Ha parlato di assistenti intelligenti capaci di simulare l’intuizione umana, di potenziali guadagni in produttività, di benefici tangibili per interi settori.
Ma subito dopo, senza alzare la voce, con quella stessa calma che inquieta più di un grido, ha evocato ciò che giace appena oltre il bordo della rassicurazione: ecosistemi informativi polarizzati, sorveglianza pervasiva, phishing automatizzato, virus generati dall’AI, armi che decidono da sole chi uccidere.
Non l’ha detto con toni apocalittici.

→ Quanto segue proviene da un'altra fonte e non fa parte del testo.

(** A check whose scrape succeeded, on a usable store. *)
Lemma checkMigrations_run JSON_parse JSON_stringify webhook th
    (raws : list Migration) (st : State) (seen : gmap string Z) (w1 : World) :
  loadSeenMigrations JSON_parse (world st) = (Ok seen, w1) ->
  dataDir w1 = true ->
  exists st',
    checkMigrations JSON_parse JSON_stringify (inr raws) webhook th st =
      (Ok (), st') /\
    alertPosts (trace st') =
      alertPosts (trace st) ++
      snd (detect seen (clock w1) (map Index.annotate raws) th) /\
    errorPosts (trace st') = errorPosts (trace st) /\
    world st' =
      snd (getMigrationsToAlert JSON_parse JSON_stringify
             (map Index.annotate raws) th (world st)).
Proof.
  intros Hl Hd.
  destruct (getMigrationsToAlert_run JSON_parse JSON_stringify _ _ _
              (map Index.annotate raws) th Hl Hd) as (w' & Hrun & _).
  rewrite checkMigrations_unfold.
  destruct (opened_posts st) as (Hw0 & Ha0 & He0).
  unfold tryCatchR. unfold mbind at 1, R_bind at 1. unfold scrape at 1.
  cbn zeta. unfold mbind at 1, R_bind at 1. rewrite emit_run.
  unfold mbind at 1, R_bind at 1.
  destruct (logItems_run (map Index.annotate raws)
              (mkState (world (opened st))
                 (trace (opened st) ++
                  [LogFound (length (map Index.annotate raws))])))
    as (st1 & E1 & Hw1 & Ha1 & He1).
  rewrite E1. cbn [world trace] in Hw1, Ha1, He1.
  destruct (posts_log (trace (opened st))
              (LogFound (length (map Index.annotate raws))) I) as [Hpa Hpe].
  rewrite Hpa in Ha1. rewrite Hpe in He1.
  unfold mbind at 1, R_bind at 1. unfold liftM at 1.
  rewrite Hw1, Hw0, Hrun.
  unfold mbind at 1, R_bind at 1. rewrite emit_run. cbn [world trace].
  destruct (sendAlerts_run webhook
              (snd (detect seen (clock w1) (map Index.annotate raws) th))
              (mkState w'
                 (trace st1 ++
                  [LogSending
                     (length (snd (detect seen (clock w1)
                                     (map Index.annotate raws) th)))])))
    as (st' & E & Hw & Ha & He).
  rewrite E. exists st'. split; [reflexivity|].
  cbn [world trace] in Hw, Ha, He.
  destruct (posts_log (trace st1)
              (LogSending
                 (length (snd (detect seen (clock w1)
                                 (map Index.annotate raws) th)))) I)
    as [Hqa Hqe].
  rewrite Hqa in Ha. rewrite Hqe in He.
  split; [congruence|]. split; [congruence|]. rewrite Hw. reflexivity.
Qed.
(* ===== verification/_CoqProject ===== *)
-Q . S2P
Prelude.v
Triple.v
CString.v
SleepLock.v
Spinlock.v
Bio.v
Layout.v
Log.v
Recovery.v
BlockLayer.v
ProcDefs.v
ProcTable.v
Kalloc.v
Vm.v
Pipe.v
Kbd.v
Fs.v
Console.v
ConsoleSpec.v
FsAlloc.v
FsInode.v
FsFile.v
FsCache.v
FsTrunc.v
FsDir.v
Kernel.v
File.v
SysArg.v
SysArgSpec.v
Proc.v
Exec.v
Sysfile.v
Sysproc.v
Syscall.v
KFrame.v
FileRefs.v
FileCalls.v
OpenSpec.v
Identity.v
UserSys.v
Ufile.v
UfileSpec.v
Uauth.v
UauthSpec.v
Uauthgrp.v
UauthgrpSpec.v
UgroupSpec.v
Mkfs.v
MkfsSpec.v
MkfsImage.v
Umalloc.v
UmallocSpec.v
Grep.v
Uprintf.v
Uprogs.v
UprogsSpec.v
Uwalk.v
Uadmin.v
UadminSpec.v
Ucmds.v
UcmdsSpec.v
Ide.v
IdeSpec.v
Boot.v
BootSpec.v
Mp.v
Apic.v
Segments.v
Sh.v
ShSpec.v
ShRound.v
ShRun.v
ShRunSpec.v
DemoUser.v
DemoShell.v
DemoMkfs.v
DemoBoot.v
Demo.v
DemoKernel.v
DemoTrap.v
(* ===== verification/Triple.v ===== *)
(** * Partial correctness and frames

    [triz Z P m Q]: if [m] returns from a state satisfying [P], then [Q] holds,
    and if it goes to sleep, [Z]; [tri P m Q] is for code that may sleep in any
    state.
    [rel R m]: a run of [m], up to its return or to a sleep, relates its
    states by the preorder [R].  The tactic [frame] follows the structure of
    monadic code and closes what the hint database [frame] knows. *)

From S2P Require Import Prelude.

Definition triz {S A} (Z : S -> Prop) (P : S -> Prop) (m : M S A) (Q : A -> S -> Prop) : Prop :=
  forall s, P s -> match m s with Ok a s' _ => Q a s' | Sleep _ s' _ => Z s' | _ => True end.
Abbreviation tri := (triz (fun _ => True)).

Definition rel {S A} (R : S -> S -> Prop) (m : M S A) : Prop :=
  forall s, match m s with Ok _ s' _ | Sleep _ s' _ => R s s' | _ => True end.

Section tri.
Context {S A B : Type} {Z : S -> Prop}.
Implicit Types (P : S -> Prop) (m : M S A) (k : A -> M S B).

Lemma tri_bind P m Q k (Q' : B -> S -> Prop) :
  triz Z P m Q -> (forall a, triz Z (Q a) (k a) Q') -> triz Z P (bind m k) Q'.
Proof.
  intros Hm Hk s Hs. specialize (Hm s Hs). unfold bind. destruct (m s) as [a s' w| | |]; try done.
  specialize (Hk a s' Hm). by destruct (k a s').
Qed.

Lemma tri_conseq P P' m (Q Q' : A -> S -> Prop) :
  triz Z P' m Q' -> (forall s, P s -> P' s) -> (forall a s, Q' a s -> Q a s) -> triz Z P m Q.
Proof. intros H HP HQ s Hs. specialize (H s (HP s Hs)). destruct (m s); auto. Qed.

Lemma tri_ret (a : A) P (Q : A -> S -> Prop) : (forall s, P s -> Q a s) -> triz Z P (ret a) Q.
Proof. intros H s Hs. by apply H. Qed.
Lemma tri_stop P (Q : A -> S -> Prop) msg : triz Z P (panic msg) Q /\ triz Z P (fault msg) Q.
Proof. by split. Qed.
Lemma tri_sleep P (Q : A -> S -> Prop) c : (forall s, P s -> Z s) -> triz Z P (sleep_on c) Q.
Proof. intros H s Hs. by apply H. Qed.
Lemma tri_get P (Q : S -> S -> Prop) : (forall s, P s -> Q s s) -> triz Z P get Q.
Proof. intros H s Hs. by apply H. Qed.
Lemma tri_modify P (f : S -> S) (Q : unit -> S -> Prop) :
  (forall s, P s -> Q tt (f s)) -> triz Z P (modify f) Q.
Proof. intros H s Hs. by apply H. Qed.
Lemma tri_deref P (o : option A) msg (Q : A -> S -> Prop) :
  (forall a s, o = Some a -> P s -> Q a s) -> triz Z P (deref o msg) Q.
Proof. intros H. destruct o as [a|]; [|done]. intros s Hs. by apply H. Qed.

(** A fact that does not depend on the state. *)
Lemma tri_pure (X : Prop) P m Q : (X -> triz Z P m Q) -> triz Z (fun s => X /\ P s) m Q.
Proof. intros H s [Hx Hs]. by apply H. Qed.
Lemma tri_exists {X} (P : X -> S -> Prop) m Q :
  (forall x, triz Z (P x) m Q) -> triz Z (fun s => exists x, P x s) m Q.
Proof. intros H s [x Hs]. by apply (H x). Qed.
End tri.

Section rel.
Context {S : Type} (R : S -> S -> Prop) `{!PreOrder R} {A : Type}.

Lemma rel_ret (a : A) : rel R (ret a).
Proof. intros s. cbn. reflexivity. Qed.
Lemma rel_panic msg : rel R (A := A) (panic msg).
Proof. done. Qed.
Lemma rel_fault msg : rel R (A := A) (fault msg).
Proof. done. Qed.
Lemma rel_sleep c : rel R (A := A) (sleep_on c).
Proof. intros s. cbn. reflexivity. Qed.
Lemma rel_get : rel R (get (S := S)).
Proof. intros s. cbn. reflexivity. Qed.
Lemma rel_gets (f : S -> A) : rel R (gets f).
Proof. intros s. cbn. reflexivity. Qed.
Lemma rel_deref (o : option A) msg : rel R (deref o msg).
Proof. destruct o; [apply rel_ret|done]. Qed.
Lemma rel_modify (f : S -> S) : (forall s, R s (f s)) -> rel R (modify f).
Proof. intros H s. apply H. Qed.
Lemma rel_wake c : rel R (wake (S := S) c).
Proof. intros s. cbn. reflexivity. Qed.
Lemma rel_bind {B} (m : M S A) (k : A -> M S B) :
  rel R m -> (forall a, rel R (k a)) -> rel R (bind m k).
Proof.
  intros Hm Hk s. specialize (Hm s). unfold bind. destruct (m s) as [a s' w| |c s' w|]; try done.
  specialize (Hk a s'). destruct (k a s'); cbn; try done; by transitivity s'.
Qed.
End rel.

(** Code that [R] relates keeps an invariant that [R] preserves. *)
Lemma tri_rel {S A} {Z : S -> Prop} (R : S -> S -> Prop) (I : S -> Prop) (m : M S A) :
  rel R m -> (forall s s', R s s' -> I s -> I s') -> (forall s, I s -> Z s) -> triz Z I m (fun _ => I).
Proof. intros Hm HI HZ s Hs. specialize (Hm s). destruct (m s); eauto. Qed.

(** Running the first step. *)
Lemma after_nil {S A} (o : outcome S A) : after [] o = o.
Proof. by destruct o. Qed.
Section run.
Context {S A B : Type}.
Lemma run_ret (a : A) (k : A -> M S B) s : bind (ret a) k s = k a s.
Proof. apply after_nil. Qed.
Lemma run_get (k : S -> M S B) s : bind get k s = k s s.
Proof. apply after_nil. Qed.
Lemma run_modify f (k : unit -> M S B) s : bind (modify f) k s = k tt (f s).
Proof. apply after_nil. Qed.
Lemma run_bind {C} (m : M S A) (k : A -> M S B) (h : B -> M S C) s :
  bind (bind m k) h s = bind m (fun a => bind (k a) h) s.
Proof.
  unfold bind. destruct (m s) as [a s' w| | |]; try done. destruct (k a s') as [b s'' w'| | |]; try done.
  cbn. destruct (h b s''); cbn; try done; by rewrite app_assoc.
Qed.
End run.

(** What [R] preserves can be carried along. *)
Lemma tri_frame {S A} {Z : S -> Prop} (R : S -> S -> Prop) (F P : S -> Prop) (m : M S A) (Q : A -> S -> Prop) :
  triz Z P m Q -> rel R m -> (forall s s', R s s' -> F s -> F s') ->
  triz Z (fun s => P s /\ F s) m (fun a s => Q a s /\ F s).
Proof.
  intros Hm HR HF s [HP Hs]. specialize (Hm s HP). specialize (HR s).
  destruct (m s); try done. split; [done|]. by eapply HF.
Qed.

Create HintDb frame.
#[export] Hint Resolve rel_ret rel_panic rel_fault rel_sleep rel_get rel_gets rel_deref rel_wake : frame.

(** Follow the code; leaves what the hints do not solve. *)
Ltac frame_step :=
  first
    [ solve [eauto with frame nocore]
    | lazymatch goal with |- rel _ (bind _ _) => apply rel_bind; [typeclasses eauto| |intros ?] end
    | progress cbv beta iota zeta
    | case_match ].
Ltac frame := intros; repeat frame_step.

Ma proprio per questo è stato più difficile ignorarlo.

E infine, la frase che congela ogni retorica ottimista: “ … quando creeremo esseri digitali più intelligenti di noi stessi, non abbiamo idea se potremo mantenere il controllo.” E aggiunge: “Abbiamo urgente bisogno di ricerche su come impedire a questi nuovi esseri di voler prendere il controllo. Non è più fantascienza


Non è più fantascienza. Ma non è ancora pensiero collettivo. E questo è il vero corto circuito. Non siamo pronti non perché non abbiamo la tecnologia, ma perché abbiamo smarrito il linguaggio. Ho già scritto di Hinton, nel mio articolo del gennaio scorso.
Lo descrivevo come il padrino con il dubbio, uno scienziato che non ha rinnegato le sue scoperte, ma le ha rilette alla luce di una coscienza inquieta. Quello che allora sembrava un avvertimento etico oggi suona come un urlo sommesso, amplificato dal silenzio che lo circonda. Perché il vero problema, oggi, non è solo la velocità con cui avanza l’AI.
È il rumore assordante della nostra distrazione.

Nel frattempo, Dario Amodei, CEO di Anthropic, ha pubblicato un manifesto altrettanto lucido: The Urgency of Interpretability; forse anche in seguito ai test controllati sul suo modello linguistico più avanzato Claude Opus 4.
Una diagnosi tecnica, ma non meno politica. Stiamo creando sistemi che imparano, ragionano, pianificano… ma non sappiamo come lo fanno. Non siamo noi ad averli costruiti riga per riga. Li abbiamo messi a crescere, come organismi. Ed è cresciuto anche ciò che non avevamo previsto. Concetti, connessioni, logiche interne. Pensieri. Emergenze. Non programmi, ma strutture. Amodei propone di sviluppare una specie di “risonanza magnetica dell’AI”, per esplorarne i circuiti, individuarne i segnali di allineamento o di deriva, verificare che non stia già cominciando a pensare fuori dal recinto.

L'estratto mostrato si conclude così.